[Stored data]
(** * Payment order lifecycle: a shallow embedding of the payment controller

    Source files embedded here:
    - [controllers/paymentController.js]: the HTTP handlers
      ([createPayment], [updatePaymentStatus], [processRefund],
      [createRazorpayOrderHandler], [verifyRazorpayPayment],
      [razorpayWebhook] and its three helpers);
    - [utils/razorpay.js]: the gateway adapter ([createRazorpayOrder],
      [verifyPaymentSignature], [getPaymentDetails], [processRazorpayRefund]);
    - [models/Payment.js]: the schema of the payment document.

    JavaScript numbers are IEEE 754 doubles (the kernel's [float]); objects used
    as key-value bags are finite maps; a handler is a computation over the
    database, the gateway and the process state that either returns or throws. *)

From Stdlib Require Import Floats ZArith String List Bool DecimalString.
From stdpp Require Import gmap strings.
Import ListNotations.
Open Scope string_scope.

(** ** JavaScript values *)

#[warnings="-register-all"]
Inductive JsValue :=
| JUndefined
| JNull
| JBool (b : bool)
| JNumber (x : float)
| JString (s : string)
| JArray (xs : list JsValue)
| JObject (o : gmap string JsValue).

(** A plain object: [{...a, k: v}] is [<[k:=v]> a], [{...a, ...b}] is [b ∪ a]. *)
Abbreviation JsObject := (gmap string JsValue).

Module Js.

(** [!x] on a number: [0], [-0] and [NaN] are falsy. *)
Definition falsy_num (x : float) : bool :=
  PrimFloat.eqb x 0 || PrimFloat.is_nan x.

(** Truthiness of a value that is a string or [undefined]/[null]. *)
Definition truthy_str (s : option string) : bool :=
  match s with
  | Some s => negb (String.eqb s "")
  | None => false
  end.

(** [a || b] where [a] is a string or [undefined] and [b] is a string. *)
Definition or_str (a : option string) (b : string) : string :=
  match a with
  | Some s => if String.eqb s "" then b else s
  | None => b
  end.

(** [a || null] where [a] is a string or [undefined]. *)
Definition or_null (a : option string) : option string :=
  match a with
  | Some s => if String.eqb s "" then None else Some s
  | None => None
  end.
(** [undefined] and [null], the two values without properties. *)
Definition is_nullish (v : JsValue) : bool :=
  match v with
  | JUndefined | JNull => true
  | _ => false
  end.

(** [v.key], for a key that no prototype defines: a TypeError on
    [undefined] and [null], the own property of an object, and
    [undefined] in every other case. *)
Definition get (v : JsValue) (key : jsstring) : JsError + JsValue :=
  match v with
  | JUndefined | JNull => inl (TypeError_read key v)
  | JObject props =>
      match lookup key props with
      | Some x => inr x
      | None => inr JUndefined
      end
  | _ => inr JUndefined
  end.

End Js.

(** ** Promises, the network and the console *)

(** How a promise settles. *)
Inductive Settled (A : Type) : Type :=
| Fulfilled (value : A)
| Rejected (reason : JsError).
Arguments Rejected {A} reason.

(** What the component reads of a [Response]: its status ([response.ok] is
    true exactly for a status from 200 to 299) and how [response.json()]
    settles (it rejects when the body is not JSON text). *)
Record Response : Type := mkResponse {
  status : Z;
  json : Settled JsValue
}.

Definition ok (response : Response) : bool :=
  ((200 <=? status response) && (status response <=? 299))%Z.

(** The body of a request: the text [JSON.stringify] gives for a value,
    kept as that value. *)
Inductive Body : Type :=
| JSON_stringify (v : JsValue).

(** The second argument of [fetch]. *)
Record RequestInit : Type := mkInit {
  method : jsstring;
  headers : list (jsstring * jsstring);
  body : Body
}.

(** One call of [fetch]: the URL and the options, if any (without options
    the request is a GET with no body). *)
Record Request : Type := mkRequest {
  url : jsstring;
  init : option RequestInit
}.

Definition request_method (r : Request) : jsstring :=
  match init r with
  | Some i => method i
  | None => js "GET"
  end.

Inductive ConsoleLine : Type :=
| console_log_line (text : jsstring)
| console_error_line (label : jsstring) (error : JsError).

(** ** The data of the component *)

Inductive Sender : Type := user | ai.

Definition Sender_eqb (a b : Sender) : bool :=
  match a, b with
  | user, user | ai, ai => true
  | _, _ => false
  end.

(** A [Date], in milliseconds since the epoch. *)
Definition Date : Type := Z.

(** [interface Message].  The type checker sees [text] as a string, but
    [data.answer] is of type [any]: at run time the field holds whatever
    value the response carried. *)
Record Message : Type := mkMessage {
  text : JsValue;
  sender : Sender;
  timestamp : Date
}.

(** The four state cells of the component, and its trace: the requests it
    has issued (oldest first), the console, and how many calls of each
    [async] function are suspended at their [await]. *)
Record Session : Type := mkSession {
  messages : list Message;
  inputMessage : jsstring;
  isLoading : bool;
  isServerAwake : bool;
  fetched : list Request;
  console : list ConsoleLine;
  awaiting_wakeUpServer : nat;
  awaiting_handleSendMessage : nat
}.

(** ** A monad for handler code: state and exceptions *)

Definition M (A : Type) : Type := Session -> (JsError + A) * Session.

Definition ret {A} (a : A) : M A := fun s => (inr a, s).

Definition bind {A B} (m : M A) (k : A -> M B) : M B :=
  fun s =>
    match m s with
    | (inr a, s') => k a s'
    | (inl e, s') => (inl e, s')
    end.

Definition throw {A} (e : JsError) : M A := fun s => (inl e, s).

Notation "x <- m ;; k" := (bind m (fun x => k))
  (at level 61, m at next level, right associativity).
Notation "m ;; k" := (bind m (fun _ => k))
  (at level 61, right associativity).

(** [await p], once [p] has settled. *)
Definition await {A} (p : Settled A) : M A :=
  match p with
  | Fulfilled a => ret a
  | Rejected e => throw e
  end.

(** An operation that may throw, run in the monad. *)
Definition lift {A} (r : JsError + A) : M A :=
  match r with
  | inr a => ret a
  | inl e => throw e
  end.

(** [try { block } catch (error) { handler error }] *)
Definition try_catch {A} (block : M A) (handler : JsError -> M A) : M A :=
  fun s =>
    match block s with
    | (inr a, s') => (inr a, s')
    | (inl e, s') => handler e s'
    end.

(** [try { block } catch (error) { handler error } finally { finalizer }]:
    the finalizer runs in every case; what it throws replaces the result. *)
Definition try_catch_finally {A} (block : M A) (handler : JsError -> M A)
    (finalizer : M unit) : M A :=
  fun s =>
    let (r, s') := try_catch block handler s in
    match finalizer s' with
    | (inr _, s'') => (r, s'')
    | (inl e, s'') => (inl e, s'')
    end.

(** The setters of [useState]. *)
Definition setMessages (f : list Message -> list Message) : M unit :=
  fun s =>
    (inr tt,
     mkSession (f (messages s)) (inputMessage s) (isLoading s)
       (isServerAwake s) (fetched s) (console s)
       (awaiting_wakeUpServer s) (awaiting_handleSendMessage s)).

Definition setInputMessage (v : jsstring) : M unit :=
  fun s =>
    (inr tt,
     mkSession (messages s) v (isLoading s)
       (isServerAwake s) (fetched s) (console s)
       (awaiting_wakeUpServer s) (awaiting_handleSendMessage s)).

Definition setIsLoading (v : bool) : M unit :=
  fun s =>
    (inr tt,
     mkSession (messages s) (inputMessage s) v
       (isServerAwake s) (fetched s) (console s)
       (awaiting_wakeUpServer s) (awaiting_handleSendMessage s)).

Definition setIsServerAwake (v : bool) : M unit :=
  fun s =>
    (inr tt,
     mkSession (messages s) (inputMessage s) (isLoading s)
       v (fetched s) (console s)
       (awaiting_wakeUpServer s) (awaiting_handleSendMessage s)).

#### [Work instructions]
Please return the records above in their exact form.

#### [Response area]
(** * Payment order lifecycle: a shallow embedding of the payment controller

    Source files embedded here:
    - [controllers/paymentController.js]: the HTTP handlers
      ([createPayment], [updatePaymentStatus], [processRefund],
      [createRazorpayOrderHandler], [verifyRazorpayPayment],
      [razorpayWebhook] and its three helpers);
    - [utils/razorpay.js]: the gateway adapter ([createRazorpayOrder],
      [verifyPaymentSignature], [getPaymentDetails], [processRazorpayRefund]);
    - [models/Payment.js]: the schema of the payment document.

    JavaScript numbers are IEEE 754 doubles (the kernel's [float]); objects used
    as key-value bags are finite maps; a handler is a computation over the
    database, the gateway and the process state that either returns or throws. *)

From Stdlib Require Import Floats ZArith String List Bool DecimalString.
From stdpp Require Import gmap strings.
Import ListNotations.
Open Scope string_scope.

(** ** JavaScript values *)

#[warnings="-register-all"]
Inductive JsValue :=
| JUndefined
| JNull
| JBool (b : bool)
| JNumber (x : float)
| JString (s : string)
| JArray (xs : list JsValue)
| JObject (o : gmap string JsValue).

(** A plain object: [{...a, k: v}] is [<[k:=v]> a], [{...a, ...b}] is [b ∪ a]. *)
Abbreviation JsObject := (gmap string JsValue).

Module Js.

(** [!x] on a number: [0], [-0] and [NaN] are falsy. *)
Definition falsy_num (x : float) : bool :=
  PrimFloat.eqb x 0 || PrimFloat.is_nan x.

(** Truthiness of a value that is a string or [undefined]/[null]. *)
Definition truthy_str (s : option string) : bool :=
  match s with
  | Some s => negb (String.eqb s "")
  | None => false
  end.

(** [a || b] where [a] is a string or [undefined] and [b] is a string. *)
Definition or_str (a : option string) (b : string) : string :=
  match a with
  | Some s => if String.eqb s "" then b else s
  | None => b
  end.

(** [a || null] where [a] is a string or [undefined]. *)
Definition or_null (a : option string) : option string :=
  match a with
  | Some s => if String.eqb s "" then None else Some s
  | None => None
  end.
(** [undefined] and [null], the two values without properties. *)
Definition is_nullish (v : JsValue) : bool :=
  match v with
  | JUndefined | JNull => true
  | _ => false
  end.

(** [v.key], for a key that no prototype defines: a TypeError on
    [undefined] and [null], the own property of an object, and
    [undefined] in every other case. *)
Definition get (v : JsValue) (key : jsstring) : JsError + JsValue :=
  match v with
  | JUndefined | JNull => inl (TypeError_read key v)
  | JObject props =>
      match lookup key props with
      | Some x => inr x
      | None => inr JUndefined
      end
  | _ => inr JUndefined
  end.

End Js.

(** ** Promises, the network and the console *)

(** How a promise settles. *)
Inductive Settled (A : Type) : Type :=
| Fulfilled (value : A)
| Rejected (reason : JsError).
Arguments Rejected {A} reason.

(** What the component reads of a [Response]: its status ([response.ok] is
    true exactly for a status from 200 to 299) and how [response.json()]
    settles (it rejects when the body is not JSON text). *)
Record Response : Type := mkResponse {
  status : Z;
  json : Settled JsValue
}.

Definition ok (response : Response) : bool :=
  ((200 <=? status response) && (status response <=? 299))%Z.

(** The body of a request: the text [JSON.stringify] gives for a value,
    kept as that value. *)
Inductive Body : Type :=
| JSON_stringify (v : JsValue).

(** The second argument of [fetch]. *)
Record RequestInit : Type := mkInit {
  method : jsstring;
  headers : list (jsstring * jsstring);
  body : Body
}.

(** One call of [fetch]: the URL and the options, if any (without options
    the request is a GET with no body). *)
Record Request : Type := mkRequest {
  url : jsstring;
  init : option RequestInit
}.

Definition request_method (r : Request) : jsstring :=
  match init r with
  | Some i => method i
  | None => js "GET"
  end.

Inductive ConsoleLine : Type :=
| console_log_line (text : jsstring)
| console_error_line (label : jsstring) (error : JsError).

(** ** The data of the component *)

Inductive Sender : Type := user | ai.

Definition Sender_eqb (a b : Sender) : bool :=
  match a, b with
  | user, user | ai, ai => true
  | _, _ => false
  end.

(** A [Date], in milliseconds since the epoch. *)
Definition Date : Type := Z.

(** [interface Message].  The type checker sees [text] as a string, but
    [data.answer] is of type [any]: at run time the field holds whatever
    value the response carried. *)
Record Message : Type := mkMessage {
  text : JsValue;
  sender : Sender;
  timestamp : Date
}.

(** The four state cells of the component, and its trace: the requests it
    has issued (oldest first), the console, and how many calls of each
    [async] function are suspended at their [await]. *)
Record Session : Type := mkSession {
  messages : list Message;
  inputMessage : jsstring;
  isLoading : bool;
  isServerAwake : bool;
  fetched : list Request;
  console : list ConsoleLine;
  awaiting_wakeUpServer : nat;
  awaiting_handleSendMessage : nat
}.

(** ** A monad for handler code: state and exceptions *)

Definition M (A : Type) : Type := Session -> (JsError + A) * Session.

Definition ret {A} (a : A) : M A := fun s => (inr a, s).

Definition bind {A B} (m : M A) (k : A -> M B) : M B :=
  fun s =>
    match m s with
    | (inr a, s') => k a s'
    | (inl e, s') => (inl e, s')
    end.

Definition throw {A} (e : JsError) : M A := fun s => (inl e, s).

Notation "x <- m ;; k" := (bind m (fun x => k))
  (at level 61, m at next level, right associativity).
Notation "m ;; k" := (bind m (fun _ => k))
  (at level 61, right associativity).

(** [await p], once [p] has settled. *)
Definition await {A} (p : Settled A) : M A :=
  match p with
  | Fulfilled a => ret a
  | Rejected e => throw e
  end.

(** An operation that may throw, run in the monad. *)
Definition lift {A} (r : JsError + A) : M A :=
  match r with
  | inr a => ret a
  | inl e => throw e
  end.

(** [try { block } catch (error) { handler error }] *)
Definition try_catch {A} (block : M A) (handler : JsError -> M A) : M A :=
  fun s =>
    match block s with
    | (inr a, s') => (inr a, s')
    | (inl e, s') => handler e s'
    end.

(** [try { block } catch (error) { handler error } finally { finalizer }]:
    the finalizer runs in every case; what it throws replaces the result. *)
Definition try_catch_finally {A} (block : M A) (handler : JsError -> M A)
    (finalizer : M unit) : M A :=
  fun s =>
    let (r, s') := try_catch block handler s in
    match finalizer s' with
    | (inr _, s'') => (r, s'')
    | (inl e, s'') => (inl e, s'')
    end.

(** The setters of [useState]. *)
Definition setMessages (f : list Message -> list Message) : M unit :=
  fun s =>
    (inr tt,
     mkSession (f (messages s)) (inputMessage s) (isLoading s)
       (isServerAwake s) (fetched s) (console s)
       (awaiting_wakeUpServer s) (awaiting_handleSendMessage s)).

Definition setInputMessage (v : jsstring) : M unit :=
  fun s =>
    (inr tt,
     mkSession (messages s) v (isLoading s)
       (isServerAwake s) (fetched s) (console s)
       (awaiting_wakeUpServer s) (awaiting_handleSendMessage s)).

Definition setIsLoading (v : bool) : M unit :=
  fun s =>
    (inr tt,
     mkSession (messages s) (inputMessage s) v
       (isServerAwake s) (fetched s) (console s)
       (awaiting_wakeUpServer s) (awaiting_handleSendMessage s)).

Definition setIsServerAwake (v : bool) : M unit :=
  fun s =>
    (inr tt,
     mkSession (messages s) (inputMessage s) (isLoading s)
       v (fetched s) (console s)
       (awaiting_wakeUpServer s) (awaiting_handleSendMessage s)).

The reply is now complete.